In the past 15 years, the wholesale price of cannabis flower (the price growers are getting) has decreased, first in half, then in half again. Meanwhile, the price to the consumer has remained relatively static. Where is the surplus revenue going? To the “keystone markup” that many retailers are taking—and, ultimately to the big-budget lobbying and PR efforts that are now seeking to shape public policy and public opinion to serve a few retailers’ own interests.
If you are concerned about cost to the consumer, we should create policies that protect against price gouging. Perhaps folks concerned about massive price increases would support a surplus markup tax? After all, if it’s price to the consumer that matters most, we all share an interest in ensuring reasonable, fair markups. Right?
Or, better yet, let’s support policies that would allow small farmers to market their products directly. Cut out a few steps in the supply chain, and California can have both low prices and small farms. This is the most direct way to ensure consumers have access to high quality products and fair prices.
The High Cost of Low Prices
While everybody would like to be able to afford heirloom tomatoes, meticulously tended in small patches and selling for $5.99 a pound, many families can’t afford them.
Many shoppers can only afford the lower-priced tomatoes grown by larger, more efficient farms that pay workers less; rely on unsustainable use of natural resources, synthetic fertilizers, and toxic pest management; and consolidate even more wealth in the hands of a select few.
Rather than crashing our economy so a few people can get wealthy, let’s rebuild it so everyone can afford healthy, high-quality produce.
A small handful of well capitalized, well positioned businesses will work to protect the comfortable position that regulatory advantage has provided them.
Giving California’s cannabis farmers a transition period of five years by enforcing regulations that protect against industrial-scale agriculture will maximize choice and competition. It may inflate wholesale prices—but that is uncertain. Regardless of wholesale pricing, the facts in the market tell us that the price to consumers will still be largely determined by retail markups.
That five-year transition was clearly spelled out in Proposition 64, which California voters passed in November 2016. But a few weeks ago that phasing-in period was effectively eliminated by regulators in Sacramento.
The need for healthy competition among California cannabis cultivators is clearer than ever. That is why it is critical to ensure that as many of those cultivators as possible have an opportunity to transition to a regulated system—rather than hand the market over to the well positioned few who happen to control market access.
Keep in mind, “healthy competition” does not mean a free-for-all. Imagine the difference between a civilized sporting match and a ruthless bloodsport. The difference? Rules.
The bottom line is this: There are a small handful of well capitalized, well positioned businesses that have benefited tremendously from a controlled, inequitable market during the last decade. They will work to protect the comfortable position that regulatory advantage has provided them.

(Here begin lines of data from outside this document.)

(* ===== verification/Chars.v ===== *)
(** Rust text as the list of its characters.

    The composition classifier walks text by [char] and never by byte, so
    there a [str] is the list of its scalar values; [len] is the length of its
    UTF-8 encoding and a slice between character boundaries is a sublist.
    String literals coerce to their characters: the source's are ASCII. *)
From S2P Require Import Prelude.
From S2P Require Import Text.
Local Open Scope Z_scope.

Abbreviation str := (list Z).
Definition lit (s : string) : str := as_bytes s.
Coercion lit : string >-> list.
#[global] Arguments lit : simpl never.

Definition str_eqb (a b : str) : bool := bool_decide (a = b).
(** [matches!(s, "a" | "b" | ..)] and [LIST.contains(&s)]. *)
Definition one_of (names : list string) (s : str) : bool := existsb (fun name : string => str_eqb name s) names.

(** [str::len]: UTF-8 bytes. *)
Definition len (s : str) : Z := foldr (fun ch n => len_utf8 ch + n) 0 s.
Definition is_empty (s : str) : bool := match s with [] => true | _ => false end.

(** The characters of a literal, as a set: [".."].contains(ch)]. *)
Definition among (set : str) (ch : Z) : bool := existsb (Z.eqb ch) set.
Definition is_ascii_alphabetic (ch : Z) : bool := is_ascii_lowercase ch || is_ascii_uppercase ch.
(** [ch.is_ascii_alphanumeric() || ch == '_']. *)
Definition is_ident (ch : Z) : bool := is_ascii_alphanumeric ch || (ch =? 95).

Definition starts_with_char (m : Z -> bool) (s : str) : bool := match s with ch :: _ => m ch | [] => false end.
Definition ends_with (suffix s : str) : bool := if strip_suffix suffix s is Some _ then true else false.
Definition ends_with_char (m : Z -> bool) (s : str) : bool := starts_with_char m (reverse s).
Definition trim_end_matches (m : Z -> bool) (s : str) : str := reverse (trim_start_matches m (reverse s)).
(** [str::trim], [trim_start], [trim_end]. *)
Definition trim_ws (s : str) : str := trim_matches is_whitespace s.
Definition trim_start (s : str) : str := trim_start_matches is_whitespace s.
Definition trim_end (s : str) : str := trim_end_matches is_whitespace s.

(** [s.split(pred)], [s.rsplit(pred).next()], [s.split_once(c)],
    [s.rsplit_once(c)]. *)
Definition split (m : Z -> bool) (s : str) : list str := split_chars m s.
Definition last_piece (m : Z -> bool) (s : str) : str := default [] (last (split_chars m s)).
Definition split_once (sep s : str) : option (str * str) := split_at_first sep s.
Definition rsplit_once (sep s : str) : option (str * str) := split_at_last sep s.

(** The longest prefix of characters in a class, and the rest: the text before
    and from [s.find(|ch| !m(ch)).unwrap_or(s.len())]. *)
Fixpoint span (m : Z -> bool) (s : str) : str * str :=
  match s with
  | ch :: rest => if m ch then let '(taken, rest) := span m rest in (ch :: taken, rest) else ([], s)
  | [] => ([], [])
  end.
(** [pieces.join(sep)]. *)
Fixpoint join_with (sep : str) (pieces : list str) : str :=
  match pieces with
  | [] => []
  | [piece] => piece
  | piece :: pieces => piece ++ sep ++ join_with sep pieces
  end.

(** A [std::path::Path]: UTF-8 text, or other bytes, of which the code reads
    only the text [to_string_lossy] gives. *)
Inductive Path := Utf8Path (text : str) | OtherPath (lossy : str).
Definition to_str (p : Path) : option str := match p with Utf8Path text => Some text | OtherPath _ => None end.
Definition to_string_lossy (p : Path) : str := match p with Utf8Path text => text | OtherPath lossy => lossy end.

(** ** Laws *)
Lemma str_eqb_eq a b : str_eqb a b = true <-> a = b.
Proof. apply bool_decide_eq_true. Qed.
Lemma str_eqb_refl a : str_eqb a a = true.
Proof. by apply str_eqb_eq. Qed.
Lemma str_eqb_neq a b : str_eqb a b = false <-> a <> b.
Proof. apply bool_decide_eq_false. Qed.
Lemma one_of_spec names s : one_of names s = true <-> exists name, name ∈ names /\ lit name = s.
Proof.
  unfold one_of. rewrite existsb_exists. setoid_rewrite <-list_elem_of_In.
  by setoid_rewrite str_eqb_eq.
Qed.
Lemma among_spec set ch : among set ch = true <-> ch ∈ set.
Proof.
  unfold among. rewrite existsb_exists. setoid_rewrite <-list_elem_of_In. setoid_rewrite Z.eqb_eq. naive_solver.
Qed.
Lemma len_app a b : len (a ++ b) = len a + len b.
Proof. induction a; cbn; [done|]. unfold len in *. cbn. lia. Qed.
Lemma len_nonneg s : 0 <= len s.
Proof. unfold len. induction s as [|ch s IH]; cbn; [lia|]. pose proof (len_utf8_bound ch). lia. Qed.
Lemma length_le_len s : Z.of_nat (length s) <= len s.
Proof. unfold len. induction s as [|ch s IH]; cbn; [lia|]. pose proof (len_utf8_bound ch). lia. Qed.
Lemma span_app m s : (span m s).1 ++ (span m s).2 = s.
Proof. induction s as [|ch s IH]; cbn; [done|]. destruct (m ch); [|done]. destruct (span m s). cbn in *. by rewrite IH. Qed.
Lemma span_all m s : Forall (fun ch => m ch = true) (span m s).1.
Proof. induction s as [|ch s IH]; cbn; [done|]. destruct (m ch) eqn:E; [|done]. destruct (span m s). by constructor. Qed.
Lemma trim_start_suffix m s : exists pre, s = pre ++ trim_start_matches m s.
Proof.
  induction s as [|ch s [pre IH]]; cbn; [by exists []|].
  destruct (m ch); [exists (ch :: pre); cbn; by f_equal|by exists []].
Qed.
Lemma trim_end_prefix m s : exists post, s = trim_end_matches m s ++ post.
Proof.
  destruct (trim_start_suffix m (reverse s)) as [pre E]. exists (reverse pre).
  unfold trim_end_matches. by rewrite <-reverse_app, <-E, reverse_involutive.
Qed.
Lemma trim_matches_sub m s : exists pre post, s = pre ++ trim_matches m s ++ post.
Proof.
  destruct (trim_start_suffix m s) as [pre Hs]. destruct (trim_end_prefix m (trim_start_matches m s)) as [post He].
  exists pre, post. unfold trim_matches. rewrite Hs at 1. f_equal. exact He.
Qed.

Lemma split_chars_ne m s : split_chars m s <> [].
Proof. destruct s as [|ch s]; cbn; [done|]. destruct (m ch); [done|]. by destruct (split_chars m s). Qed.
(** The pieces, joined by their separators, are the text. *)
Lemma join_split c s : join_with [c] (split (Z.eqb c) s) = s.
Proof.
  unfold split. induction s as [|ch s IH]; [done|]. cbn [split_chars].
  pose proof (split_chars_ne (Z.eqb c) s). destruct (c =? ch) eqn:E; zbool; subst.
  - destruct (split_chars _ s) as [|p ps] eqn:Es; [done|]. cbn [join_with]. cbn [app]. f_equal. by rewrite <-IH.
  - destruct (split_chars _ s) as [|p ps]; [done|]. rewrite <-IH. by destruct ps.
Qed.
(** No piece holds a separator. *)
Lemma split_pieces m s : Forall (Forall (fun ch => m ch = false)) (split m s).
Proof.
  unfold split. induction s as [|ch s IH]; cbn; [by repeat constructor|].
  destruct (m ch) eqn:E; [by constructor|]. destruct (split_chars m s) as [|p ps]; [by repeat constructor|].
  inversion IH. by repeat constructor.
Qed.
(** Splitting a text of separator-free pieces gives the pieces back. *)
Lemma split_join c pieces :
  pieces <> [] -> Forall (Forall (fun ch => (c =? ch) = false)) pieces ->
  split (Z.eqb c) (join_with [c] pieces) = pieces.
Proof.
  assert (forall p s, Forall (fun ch => (c =? ch) = false) p ->
    split_chars (Z.eqb c) (p ++ s) =
      match split_chars (Z.eqb c) s with q :: qs => (p ++ q) :: qs | [] => [p] end) as Hone.
  { intros p s. induction 1 as [|ch p Hc _ IH]; cbn.
    - pose proof (split_chars_ne (Z.eqb c) s). by destruct (split_chars _ s).
    - rewrite Hc, IH. by destruct (split_chars _ s). }
  intros Hne Hp. unfold split. induction Hp as [|p ps Hp1 Hps IH]; [done|].
  destruct ps as [|q qs]; cbn [join_with].
  - rewrite <-(app_nil_r p) at 1. rewrite Hone by done. cbn. by rewrite app_nil_r.
  - rewrite Hone by done. cbn [app split_chars]. rewrite Z.eqb_refl, app_nil_r. f_equal. by apply IH.
Qed.
Lemma split_app c a b : split (Z.eqb c) (a ++ c :: b) = split (Z.eqb c) a ++ split (Z.eqb c) b.
Proof.
  unfold split. induction a as [|ch a IH]; cbn [app split_chars].
  - by rewrite Z.eqb_refl.
  - rewrite IH. destruct (c =? ch); [done|].
    pose proof (split_chars_ne (Z.eqb c) a). by destruct (split_chars _ a).
Qed.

California has one chance to get this right. In order to build the cannabis marketplace that so many activists, business owners, and consumers have long envisioned, we need to do two things. First, the state needs to implement the law as the voters passed it, with the five-year transition period included. Second, we need to keep pushing for policy reform so that cannabis consumers and growers have all the opportunities that are afforded to consumers and producers of other crops.
It is time we open up the market, reduce barriers to entry, disrupt the regulatory advantage enjoyed by a few, create opportunity for as many entrepreneurs as possible, and work to reform federal and global policies so that cannabis consumers can enjoy the same choices as everyone else. Then we can let the market decide.